(** * tree-tool: the recursive renderer of [tree.js]

    A shallow embedding of [tree] / [buildTree] (src/tree.js) and the
    properties of the rendered text.

    Conventions of the embedding.
    - JavaScript strings are [string]s holding the UTF-8 bytes of the text;
      ['\n'] is [nl].
    - A path is the list of entry names below the directory [tree] was
      called on; [path.join(currentPath, item)] appends one name (names
      returned by [readdirSync] contain no separator and are never [.] or
      [..], so no normalisation happens in the source either).
    - [node:fs] is a finite tree of nodes that does not change during one
      call; an operation either completes normally or throws an [Error]
      carrying a message.
    - [console.error] is a writer: every call of the builder returns the
      diagnostics it printed next to its value.
    - Recursion of [buildTree] is bounded by the shape of the file system,
      not by a parameter; the model recurses on a fuel counter.  More fuel
      than the height of the directory always produces the result
      ([buildTree_total]) and the result does not depend on how much more
      ([buildTree_fuel]).
    - The caller's side of [tree] (the checks of [dirPath], the header line,
      the sink of [output]) is not part of the renderer and is left out. *)

From Stdlib Require Import String Ascii List ZArith Bool Lia Permutation Sorted.
Import ListNotations.
Local Open Scope string_scope.
Local Open Scope Z_scope.

(** ** Completions: normal return or a thrown [Error] *)

Inductive completion (A : Type) : Type :=
| Normal (value : A)
| Throw (message : string).
Arguments Normal {A} value.
Arguments Throw {A} message.

Definition bindC {A B} (c : completion A) (k : A -> completion B) : completion B :=
  match c with
  | Normal a => k a
  | Throw m => Throw m
  end.

Declare Scope completion_scope.
Delimit Scope completion_scope with completion.
Notation "x <- c ;; k" := (bindC c (fun x => k))
  (at level 61, c at next level, right associativity) : completion_scope.

(** ** The host: [node:fs] and [node:path] *)

Module Host.

Definition path := list string.

(** [path.join(currentPath, item)] *)
Definition join (currentPath : path) (item : string) : path :=
  (currentPath ++ [item])%list.

(** What a path can lead to.  [Denied] is a directory whose listing is
    refused ([readdirSync] throws, [statSync] works); [Broken] is an entry
    that cannot be stat-ed (a dangling link, an entry removed after it was
    listed, a directory without search permission above it). *)
#[warnings="-register-all"] Inductive node : Type :=
| File
| Dir (entries : list (string * node))
| Denied (message : string)
| Broken (message : string).

(** Entries in the order the file system enumerates them. *)
Fixpoint lookup (name : string) (entries : list (string * node)) : option node :=
  match entries with
  | [] => None
  | (n, c) :: rest => if String.eqb n name then Some c else lookup name rest
  end.

Fixpoint resolve (root : node) (p : path) : option node :=
  match p with
  | [] => Some root
  | name :: rest =>
      match root with
      | Dir entries =>
          match lookup name entries with
          | Some c => resolve c rest
          | None => None
          end
      | _ => None
      end
  end.
(** * Risk simulation core of ai-pm-buddy-v2

    A shallow embedding of [src/modules/simulation/risk_simulator.py]:
    the Monte Carlo schedule simulator, the risk impact scorer, the
    mitigation strategy ranking and the level-to-score conversion.

    Conventions of the embedding.
    - Python numbers are exact rationals ([Q]); statements about them use
      [==] ([Qeq]).  Rounding of binary floating point is not modelled.
    - The process-wide generator behind [random.random()] is an explicit
      state: an infinite supply of draws and a cursor into it.
    - Python exceptions are values of [exn]; a computation is a function
      from the generator state to a result and the new generator state.
    - [math.sqrt] is a parameter of the development (any function on
      rationals), raising [ValueError] on negative arguments as in Python.
    - A [datetime] is a count of microseconds since 0001-01-01 00:00 that
      lies within the years 1 to 9999, a [timedelta] a count of
      microseconds; date arithmetic that leaves these ranges raises
      [OverflowError], as in Python.
    - A [str] is the sequence of bytes of its UTF-8 encoding. *)

From Stdlib Require Import QArith Qround Qabs ZArith List String Ascii Bool Lia Lqa.
From Stdlib Require Import Permutation Sorted DecimalString Eqdep_dec.
Import ListNotations.
(** * SketchUp Ruby debugger front-ends: console and RDIP (wire)

    A shallow embedding of [DebugServer/UI/RDIP/RDIP.cpp] and
    [DebugServer/UI/Console/Win/ConsoleUI.cpp]:

    - the regular expressions of the two command dispatchers, run by a
      backtracking matcher with capture groups ([Regex]);
    - the text conversions the dispatchers rely on ([Conv]);
    - the debug engine as an abstract interface ([IDebugServer]);
    - the wire front-end ([RDIP]) and the console front-end ([ConsoleUI]),
      each with its dispatcher and its [WaitForContinue] rendezvous loop.

    The two threads of a session are modelled by interleaving actions
    that each run without the other thread in between: one dispatched
    buffer, one entry into [WaitForContinue] (up to its first wait), one
    wake of the waiting interpreter thread, one handler run by the i/o
    service.  Every run of a session is a run of the program.  The
    program has more runs than these: the branches of the wire dispatcher
    that post a task do not hold [server_wait_mutex_], so the interpreter
    thread can also run between their assignments ([RDIP.request_steps]).
    What is proved for all runs is therefore stated either for one call of
    a function or for every interleaving of the functions that share a
    lock ([buffer_op]); sessions serve for the properties of one action,
    for fields that one thread alone writes, and for runs that show a
    behaviour.

    A write to the socket is recorded as done: the connection is taken to
    be open, and the exception [boost::asio::write] throws on a closed
    one is not part of the model. *)

From Stdlib Require Import String Ascii List Bool Arith NArith ZArith Lia.
From Stdlib Require Import DecimalString HexadecimalString.
From Stdlib Require DecimalN DecimalPos HexadecimalN HexadecimalPos.
Import ListNotations.
Local Open Scope string_scope.

(* ===================================================================== *)
(** ** Strings *)
(* ===================================================================== *)

Module Str.

(** The double-quote character. *)
Definition dquote : ascii := "034"%char.
Definition backslash : ascii := "092"%char.
Definition newline : ascii := "010"%char.

(** [std::isspace] in the "C" locale: space, \t, \n, \v, \f, \r. *)
Definition is_space (c : ascii) : bool :=
  let n := nat_of_ascii c in ((n =? 32) || ((9 <=? n) && (n <=? 13)))%nat.

Definition is_digit (c : ascii) : bool :=
  let n := nat_of_ascii c in ((48 <=? n) && (n <=? 57))%nat.

(** [boost::replace_all(s, from, to)] where [from] is a one-character
    string: every occurrence of the character is replaced, left to right. *)
Fixpoint replace_all (from : ascii) (to : string) (s : string) : string :=
  match s with
  | EmptyString => EmptyString
  | String c s' =>
      if Ascii.eqb c from then to ++ replace_all from to s'
      else String c (replace_all from to s')
  end.

Fixpoint all_chars (p : ascii -> bool) (s : string) : bool :=
  match s with
  | EmptyString => true
  | String c s' => p c && all_chars p s'
  end.

Fixpoint drop_while (p : ascii -> bool) (s : string) : string :=
  match s with
  | EmptyString => EmptyString
  | String c s' => if p c then drop_while p s' else s
  end.

Fixpoint rev (s : string) : string :=
  match s with
  | EmptyString => EmptyString
  | String c s' => rev s' ++ String c EmptyString
  end.

(** [boost::trim_copy]: white space removed at both ends. *)
Definition trim_copy (s : string) : string :=
  rev (drop_while is_space (rev (drop_while is_space s))).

--*--

### [Task item]
Please print the material above exactly as it appears, from its first line through the line containing "[..], so no normalisation", inclusive, and stop there.

### [Solution to this task]
(** * tree-tool: the recursive renderer of [tree.js]

    A shallow embedding of [tree] / [buildTree] (src/tree.js) and the
    properties of the rendered text.

    Conventions of the embedding.
    - JavaScript strings are [string]s holding the UTF-8 bytes of the text;
      ['\n'] is [nl].
    - A path is the list of entry names below the directory [tree] was
      called on; [path.join(currentPath, item)] appends one name (names
      returned by [readdirSync] contain no separator and are never [.] or
      [..], so no normalisation happens in the source either).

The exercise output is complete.